There is no comparison to Jim Crow laws. So-called Christians who found ways to continue their unjust discrimination despite equal protection laws had no sound basis in the Bible or in Christian history. Bigotry had no widespread precedent in the teaching of the church in any place or at any time. Their use of the Bible was the exception, not the rule. In fact, the abolition movement came from Christian churches—and reaches back to the very beginning of Christianity and throughout history. The civil rights movement came from the churches and challenges those Christians who abused the Bible to excuse their racism and abuse of human beings. I watched the movie Selma a couple of days ago. It shows how support for civil rights was based in the church and supported across racial and denominational groups. The bigots were the exception in Christianity, not the rule.

Marriage between a man and a woman, on the other hand, has sound basis in the Bible and has been the universal teaching of the church at all time and in all places. It has been the rule of teaching.

Comparisons to the civil rights movement have very powerful persuasive power. But the comparison is unfair.

The First Amendment provides for the religious freedom of individuals to practice their religion in the public square. It’s an individual right, not just a right given to churches. It’s a right at all times, not just in private. This is how the man on TV this morning gave lip service to religious freedom but actually was in favor of restricting it.

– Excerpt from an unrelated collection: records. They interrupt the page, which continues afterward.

(** The recorded row. *)
Lemma write_row_ok objs1 ks c secs sig started path st ended :
  new_envs ≠ [] → db_ok objs1 db → keys_later (subject_key db) ks → objs1 !! batch_ref k new_envs = Some c →
  sealed_as (drawn k) ks k.1 k.2 c secs →
  build_sections dump_event new_envs = Ok secs →
  (∀ b, b ∈ batches → objs1 !! batch_ref k b = objs !! batch_ref k b) →
  resolve_completeness (path_of existing)
    (dict_set (dict_set (path_of existing) PATH_SEQ_RANGES (to_path (extend seen (en_seq <$> new_envs)))) PATH_PAYLOAD_REFS
       (JArr (match dict_get (path_of existing) PATH_PAYLOAD_REFS with Some (JArr l) => l | _ => [] end
              ++ [JStr (batch_ref k new_envs)])))
    (extend seen (en_seq <$> new_envs)) new_envs = (st, ended, path) →
  let up := mkUpsert (ro_agent_type_id owner) (ro_principal_id owner) sig path started ended (batch_ref k new_envs) st in
  let db1 := upsert_trace_index (server_arm k) k up (set_keys ks db) in
  let r := if is_terminal st then let! s := schedule_trace_learning_job k max_attempts db1 in Ok s.2 else Ok db1 in
  ∃ db', r = Ok db' ∧ db_ok objs1 db' ∧ db_extends db db'
    ∧ ∀ e i, e ∈ admitted → parse i = Some e → (qi_project_id i, qi_run_id i) = k → item_recorded db' i.
Proof.
  intros Hne Hdb1 Hlater Hc Hd Hsec Hsame Hres up db1 r. apply (db_ok_later _ _ ks) in Hdb1; [|done].
  pose proof (so_far_path _ _ _ _ _ Hsofar) as Hp. pose proof (so_far_events _ _ _ _ _ Hsofar) as He.
  destruct (completeness_spec _ _ _ _ Hp He _ _ Hsource _ _ _ Hres) as (Hpath & Hst & Hended).
  pose proof (events_ok_snoc _ _ _ _ Hp He _ _ Hsource Hadmits Hne) as Hnew.
  destruct (so_far_open _ _ _ _ _ _ Hdb eq_refl Hsofar) as [Hnj Hopen].
  assert (Hobj : objects_ok k (ks, objs1) batches).
  { destruct existing as [row|]; cbn in Hsofar; [|subst batches; by intros b ?%elem_of_nil].
    destruct Hsofar as ([_ _ Ho _ _ _ _ _] & _). apply (objects_later _ _ ks _ _ Hlater) in Ho.
    intros b Hb. cbn. rewrite Hsame by done. by apply Ho. }
  destruct (merged_row_archive _ k owner existing batches new_envs Hsofar Hnew (ks, objs1) (server_arm k) sig path started ended
              (batch_ref k new_envs) c secs Hpath Hobj Hc Hd Hsec eq_refl Hended) as (Harch & Hstatus & Hnone).
  rewrite <- Hst in Harch, Hstatus, Hnone. fold up in Harch, Hstatus, Hnone.
  set (row := merged_row (server_arm k) existing up) in *.
  assert (Hdb' : db1 = mkDb (<[k := row]> (trace_index db)) (learning_job db) ks) by done.
  assert (Hterm : is_terminal (ti_outcome_status row) = is_terminal st).
  { destruct (sentinel (concat (batches ++ [new_envs]))) as [e|] eqn:E; [by rewrite (Hstatus e)|].
    rewrite Hnone by done. by rewrite Hst. }
  assert (Hfin : ∀ db', trace_index db' = <[k := row]> (trace_index db) → subject_key db' = ks → db_ok objs1 db' → db_ok objs1 db' ∧ db_extends db db'
    ∧ ∀ e i, e ∈ admitted → parse i = Some e → (qi_project_id i, qi_run_id i) = k → item_recorded db' i).
  { intros db' Hidx Hks Hok. split_and!; [done|..].
    - split; [by rewrite Hks|]. intros k' old Hold. rewrite Hidx. destruct (decide (k = k')) as [<-|]; [|rewrite lookup_insert_ne by done; exists old; split; [done|apply row_extends_refl]].
      rewrite lookup_insert_eq. exists row. split; [done|]. rewrite Hold in Hsofar. destruct Hsofar as (Hold_arch & Hown & Hot). split.
      + unfold row, merged_row, merge_index. rewrite Hold, Hot. done.
      + intros n Hn. apply (po_seqs _ _ _ (ra_path _ _ _ _ Harch)). rewrite concat_snoc, fmap_app, elem_of_app. left.
        by apply (po_seqs _ _ _ (ra_path _ _ _ _ Hold_arch)).
      + by rewrite Hot.
    - intros e i Hin Hi Hk. eapply (admitted_recorded db' row e i); try done; [by rewrite Hidx, lookup_insert_eq|].
      exists (ks, objs1), (batches ++ [new_envs]). split; [done|]. by rewrite concat_snoc. }
  unfold r. destruct (is_terminal st) eqn:Et.
  - assert (Hend : ∃ t, ti_ended_at row = Some t).
    { rewrite (ra_ended _ _ _ _ Harch). destruct (sentinel _) as [e|] eqn:E; [by eexists|]. by rewrite Hst in Et. }
    destruct Hend as [t Hend]. rewrite (schedule_new k db1 row t); [|by rewrite Hdb'; cbn; rewrite lookup_insert_eq|done|done|done].
    eexists. split; [done|]. apply Hfin; [done..|]. rewrite Hdb'. cbn [trace_index learning_job subject_key].
    apply (db_ok_upsert objs1 (set_keys ks db) k row (Some (mkJob t max_attempts))); try done; [by eexists|by rewrite Hterm].
  - exists db1. split; [done|]. apply Hfin; [done..|]. rewrite Hdb'.
    replace (learning_job db) with (partial_alter (λ _, None) k (learning_job db)).
    + apply (db_ok_upsert objs1 (set_keys ks db) k row None); try done; [by eexists|by rewrite Hterm].
    + apply map_eq. intros k'. destruct (decide (k = k')) as [<-|]; [by rewrite lookup_partial_alter_eq|by rewrite lookup_partial_alter_ne].
Qed.
(** The sentinels of the batch have one identity. *)
Lemma ends_identity : ∃ ids, rmap (sentinel_identity dump_event) ends = Ok ids ∧ (length (remove_dups ids) <= 1)%nat.
Proof.
  destruct (rmap_total (sentinel_identity dump_event) ends) as [ids Hids].
  { intros e (i & Hi & _)%elem_of_ends. destruct (pair_wf _ Hi) as (Hc & Hpi & Hk & _).
    destruct (wf_event _ _ _ _ Hwf _ _ Hc Hk Hpi) as (_ & _ & _ & _ & _ & _ & Hj). cbn in Hj. unfold sentinel_identity.
    destruct (canonical_json _); [by eexists|done]. }
  exists ids. split; [done|]. apply rmap_Ok in Hids.
  destruct (remove_dups ids) as [|x [|y l]] eqn:Er; [cbn; lia..|]. exfalso.
  pose proof (NoDup_remove_dups ids) as Hnd. rewrite Er in Hnd. apply NoDup_cons in Hnd as [Hnd _]. apply Hnd.
  assert (Hx : x ∈ ids) by (apply elem_of_remove_dups; rewrite Er; left).
  assert (Hy : y ∈ ids) by (apply elem_of_remove_dups; rewrite Er; right; left).
  apply list_elem_of_lookup in Hx as [jx Hx], Hy as [jy Hy].
  destruct (Forall2_lookup_r _ _ _ _ _ Hids Hx) as (ex & Hex & Hix), (Forall2_lookup_r _ _ _ _ _ Hids Hy) as (ey & Hey & Hiy).
  apply list_elem_of_lookup_2 in Hex, Hey. rewrite (ends_same ex ey Hex Hey) in Hix.
  replace x with y by congruence. left.
Qed.

(** What is on record of the run, if anything. *)
Lemma wf_path : ∃ batches, path_ok k (path_of existing) batches
  ∧ (∀ e, e ∈ concat batches → en_seq e <= n ∧ (is_end e = true ↔ en_seq e = n) ∧ (is_end e = true → end_status_of e = Some s))
  ∧ parse_seq (dict_get (path_of existing) PATH_END_SEQ) = en_seq <$> sentinel (concat batches)
  ∧ parse_end_status (dict_get (path_of existing) PATH_END_STATUS) = sentinel (concat batches) ≫= end_status_of.
Proof.
  destruct (trace_index (tw_db w) !! k) as [row|] eqn:Hrow.
  - destruct (do_runs _ _ _ _ _ _ _ _ (ii_db _ _ _ _ _ _ _ Hinv) k row Hrow) as [batches Ha]. exists batches.
    destruct (archive_end _ _ _ _ Ha) as (? & ? & _).
    split_and!; [apply (ra_path _ _ _ _ _ _ _ _ _ _ Ha)|exact (wf_recorded _ _ _ _ _ _ _ Hwf Ha)|done..].
  - exists []. split_and!; [apply path_ok_nil|by intros e ?%elem_of_nil|done..].
Qed.

(** Nothing of a well-formed run is turned away at the sentinel. *)
Lemma wf_admits : ∃ allowed, admits dump_event existing pairs.*1 = Ok allowed ∧ ∀ e, e ∈ pairs.*1 → allowed e = true.
Proof.
  destruct wf_path as (batches & Hp & Hev & Hend & Hest). unfold admits. rewrite Hend, Hest.
  destruct (sentinel (concat batches)) as [e0|] eqn:Hs; cbn [fmap option_fmap option_map mbind option_bind].
  - eexists. split; [done|]. intros e (i & Hi)%env_wf. destruct (pair_wf _ Hi) as (_ & _ & _ & _ & _ & Hle & Hie & Hst). cbn in *.
    pose proof (sentinel_Some _ _ Hs) as [Hin0 Hie0]. destruct (Hev e0 Hin0) as (_ & Hn0 & Hs0). apply Hn0 in Hie0 as Hseq0.
    rewrite Hseq0, (proj2 (Z.ltb_ge _ _)) by lia. destruct (is_end e); [|done]. rewrite (Hst eq_refl), (Hs0 Hie0).
    rewrite (proj1 Hie eq_refl), Z.eqb_refl. by rewrite bool_decide_eq_true_2.
  - destruct ends_identity as (ids & -> & Hone). cbn [rbind]. destruct (Nat.ltb_spec 1 (length (remove_dups ids))); [lia|].
    pose proof elem_of_ends as Hends. destruct ends as [|e0 l]; [by eexists; split|].
    destruct (Hends e0 ltac:(left)) as (i0 & Hi0 & Ht0).
    destruct (pair_wf _ Hi0) as (_ & _ & _ & _ & _ & _ & Hie0 & _). cbn in Hie0. rewrite (proj1 Hie0 Ht0).
    destruct (has_above _ n) eqn:Habove.
    { exfalso. apply has_above_spec in Habove as (m & Hm & Hlt); [|apply from_path_ok].
      apply (po_seqs _ _ _ Hp), list_elem_of_fmap in Hm as (e & -> & He). destruct (Hev e He). lia. }
    eexists. split; [done|]. intros e (i & Hi)%env_wf. destruct (pair_wf _ Hi) as (_ & _ & _ & _ & _ & Hle & Hie & _). cbn in *.
    destruct (Z.ltb_spec (en_seq e) n); [done|]. cbn. rewrite (proj2 Hie) by lia. rewrite andb_true_r. apply Z.eqb_eq. lia.
Qed.

Abbreviation body := (group_body sha256 nfc_casefold dump_event server_arm max_attempts k pairs a (tw_objects w) (tw_db w)).

Lemma all_acked t acc rep : t = mkTriage acc rep [] [] → acc ++ rep = pairs → settlements t = (λ p, (p.2, Ack)) <$> pairs.
Proof. intros -> <-. unfold settlements. cbn. by rewrite !app_nil_r, fmap_app. Qed.

(** A closed run has seen all of its events. *)
Lemma closed_recorded row : existing = Some row → is_terminal (ti_outcome_status row) = true →
  ∀ p, p ∈ pairs → recorded row (en_seq p.1).
Proof.
  intros Hrow Ht p Hp. destruct (do_runs _ _ _ _ _ _ _ _ (ii_db _ _ _ _ _ _ _ Hinv) k row Hrow) as [batches Ha].
  apply (archive_closed _ _ _ _ Ha) in Ht as (m & s' & Hm & _ & _ & Hall).
  destruct (archive_end _ _ _ _ Ha) as (He & _). rewrite Hm in He. destruct (sentinel (concat batches)) as [e|] eqn:Hs; [|done].
  injection He as ->. pose proof (sentinel_Some _ _ Hs) as [Hin Hie]. destruct (wf_recorded _ _ _ _ _ _ _ Hwf Ha e Hin) as (_ & Hn & _).
  apply Hall. rewrite (proj1 Hn Hie). by destruct (pair_wf p Hp) as (_ & _ & _ & _ & _ & ? & _).
Qed.

(** The new events of the group can be written and have their signature. *)
Lemma clean_writes envs : (∀ e, e ∈ envs → e ∈ pairs.*1) →
  is_ok (let! secs := build_sections dump_event envs in encrypt_v2 (at_draws a) k.1 k.2 secs (subject_key (tw_db w))) = true
  ∧ is_ok (identity_columns sha256 nfc_casefold owner existing envs) = true.
Proof.
  intros Hin. split.
  - assert (Hs : is_ok (build_sections dump_event envs) = true).
    { apply sections_loop_ok. intros e He. apply Hin, env_wf in He as [i Hi]. destruct (pair_wf _ Hi) as (Hc & Hp & Hk & _).
      by destruct (wf_event _ _ _ _ Hwf _ _ Hc Hk Hp) as (_ & _ & _ & _ & _ & ? & _). }
    destruct (build_sections dump_event envs) as [secs|] eqn:Eb; [|done]. cbn. by eapply (ca_encrypt _ _ _ _ Hclean).
  - apply identity_ok. intros e He. apply Hin, env_wf in He as [i Hi]. destruct (pair_wf _ Hi) as (_ & Hp & _ & _ & Ho & _).
    split; [done|by exists i].
Qed.

(** Every item is its owner's. *)
Lemma all_mine : List.filter (λ p : pair, bool_decide (env_owner p.1 = owner) && bool_decide (item_owner p.2 = owner)) pairs = pairs
  ∧ List.filter (λ p : pair, negb (bool_decide (env_owner p.1 = owner) && bool_decide (item_owner p.2 = owner))) pairs = [].
Proof.
  assert (Hmine : ∀ p, p ∈ pairs → bool_decide (env_owner p.1 = owner) && bool_decide (item_owner p.2 = owner) = true).
  { intros p Hp. destruct (pair_wf p Hp) as (_ & _ & _ & ? & ? & _). by rewrite !bool_decide_eq_true_2. }
  split; [by apply filter_all_true|]. apply filter_all_false. intros p Hp. by rewrite Hmine.
Qed.

Lemma owner_agrees : pairs ≠ [] → ∃ o, resolve_owner existing pairs.*1 = Ok o
  ∧ bool_decide (is_Some existing) && negb (bool_decide (o = owner)) = false.
Proof.
  intros Hne. unfold resolve_owner. destruct (trace_index (tw_db w) !! k) as [row|] eqn:Hrow.
  - eexists. split; [done|]. rewrite (existing_owner row Hrow), (bool_decide_eq_true_2 (owner = owner)) by done. by rewrite andb_false_r.
  - assert (Hf : pairs.*1 ≠ []) by (by destruct pairs). rewrite bool_decide_eq_false_2 by (by intros []).
    destruct (List.filter _ _), (pairs.*1); try done; eexists; done.
Qed.

Lemma match_nonempty {A B} (l : list A) (x y : B) : l ≠ [] → match l with [] => x | _ => y end = y.
Proof. by destruct l. Qed.

Lemma clean_tx item0 : pairs ≠ [] → at_snapshot a = Some (qi_subject_digests item0) → item_owner item0 = owner →
  ∃ t m db objs, group_tx sha256 nfc_casefold dump_event server_arm max_attempts k item0 pairs a (tw_objects w) (tw_db w)
                 = (Ok (t, m, db), objs) ∧ settlements t = (λ p, (p.2, Ack)) <$> pairs.
Proof.
  intros Hne Hsnap0 Hown0. unfold group_tx. rewrite Hown0. destruct all_mine as [-> ->].
  pose proof (ca_snapshot _ _ _ _ Hclean) as Hsnap. rewrite Forall_forall in Hsnap.
  rewrite (proj2 (forallb_forall _ pairs)).
  2: { intros p Hp%list_elem_of_In. apply bool_decide_eq_true_2. specialize (Hsnap p Hp). rewrite Hsnap0 in Hsnap. congruence. }
  rewrite bool_decide_eq_true_2 by done. cbn [negb]. destruct (owner_agrees Hne) as (o & -> & ->).
  destruct (match existing with Some row => is_terminal (ti_outcome_status row) | None => false end) eqn:Ht.
  - destruct (trace_index (tw_db w) !! k) as [row|] eqn:Hrow; [|done]. pose proof (closed_recorded row Hrow Ht) as Hrec.
    rewrite (filter_all_true _ pairs Hrec), (filter_all_false _ pairs) by (intros p Hp; by rewrite Hrec).
    eexists _, _, _, _. split; [done|]. by eapply all_acked.
  - destruct wf_admits as (allowed & Hadm & Hall).
    assert (Hall' : ∀ p : pair, p ∈ pairs → allowed p.1 = true) by (intros p Hp; apply Hall; by apply list_elem_of_fmap_2).
    rewrite match_nonempty, Hadm by done. rewrite (filter_all_true _ pairs Hall'), (filter_all_false _ pairs) by (intros p Hp; by rewrite Hall').
    assert (Hsofar : ∃ batches, run_so_far sha256 nfc_casefold validate_business dump_event claimed drawn (subject_key (tw_db w), tw_objects w) k owner existing batches).
    { destruct (trace_index (tw_db w) !! k) as [row|] eqn:Hrow; [|by exists []].
      destruct (do_runs _ _ _ _ _ _ _ _ (ii_db _ _ _ _ _ _ _ Hinv) k row Hrow) as [batches Hb].
      exists batches. split_and!; [done|by rewrite existing_owner|done]. }
    destruct Hsofar as [batches Hsofar].
    assert (Hf : List.filter allowed pairs.*1 = pairs.*1) by (by apply filter_all_true).
    destruct (clean_writes (new_events (from_path (dict_get (path_of existing) PATH_SEQ_RANGES)) pairs.*1)) as [Henc Hid].
    { by intros e [? _]%elem_of_new_events. }
    edestruct (write_batch_clean sha256 nfc_casefold validate_business dump_event server_arm max_attempts claimed drawn valid_seq valid_attempts
      (tw_objects w) (tw_db w) k owner batches (ii_db _ _ _ _ _ _ _ Hinv) Hsofar pairs.*1 allowed a) as (m & db' & objs' & Hw);
      [|exact Hadm|apply Hclean|apply Hclean|apply Hclean|by rewrite Hf|by rewrite Hf|].
    { intros e (i & Hi)%env_wf. destruct (pair_wf _ Hi) as (? & ? & ? & _ & ? & _). split; [done|by exists i]. }
    rewrite Hf in Hw. rewrite Hw. cbn. eexists _, _, _, _. split; [done|]. eapply all_acked; [done|by rewrite app_nil_r].
Qed.

(** Every item of the group is acknowledged. *)
Lemma clean_process : pairs ≠ [] → ∃ m w', process_group sha256 nfc_casefold dump_event server_arm max_attempts k pairs a w = (Ok m, w')
  ∧ ∀ p, p ∈ pairs → (p.2, Ack) ∈ tw_settled w'.
Proof.
  intros Hne. assert (Hcons : ∃ e0 i0 l, pairs = (e0, i0) :: l) by (destruct pairs as [|[]]; [done|by eauto]).
  destruct Hcons as (e0 & i0 & l & Hcons). assert (Hin0 : (e0, i0) ∈ pairs) by (rewrite Hcons; left).
  pose proof (ca_snapshot _ _ _ _ Hclean) as Hsnap. rewrite Forall_forall in Hsnap.
  destruct (clean_tx i0 Hne (Hsnap _ Hin0)) as (t & m & db & objs & Hbody & Hacks).
  { by destruct (pair_wf _ Hin0) as (_ & _ & _ & ? & _). }
  assert (Hb : body = (Ok (t, m, db), objs)) by (rewrite <- Hbody; unfold group_body; by rewrite Hcons).
  unfold process_group. rewrite Hb, (ca_commit _ _ _ _ Hclean), (ca_settle _ _ _ _ Hclean). eexists _, _. split; [done|].
  intros p Hp. cbn. rewrite Hacks, elem_of_app. right. by apply (list_elem_of_fmap_2 (λ p : pair, (p.2, Ack))).
Qed.

End CleanGroup.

Christian bakers and photographers have a right to follow their religious conscience in their businesses. They are not required by the Constitution to leave their religion at their front door once they step into their business. They do not discriminate against individuals of any kind. They do not want to participate in events that their religion says are wrong. This has sound basis in Christian teaching and is in no way similar to Jim Crow laws that were hideous violations of the Bible’s admonition that all people have equal value.

There’s a shift in the way the First Amendment is understood and being applied that actually undermines it. Rather than protecting religious freedom of individuals, the new interpretation will restrict religious freedom. Religion is being pushed from the public square and relegated to private, personal belief and churches. This isn’t the robust, free public square our Founders had in mind.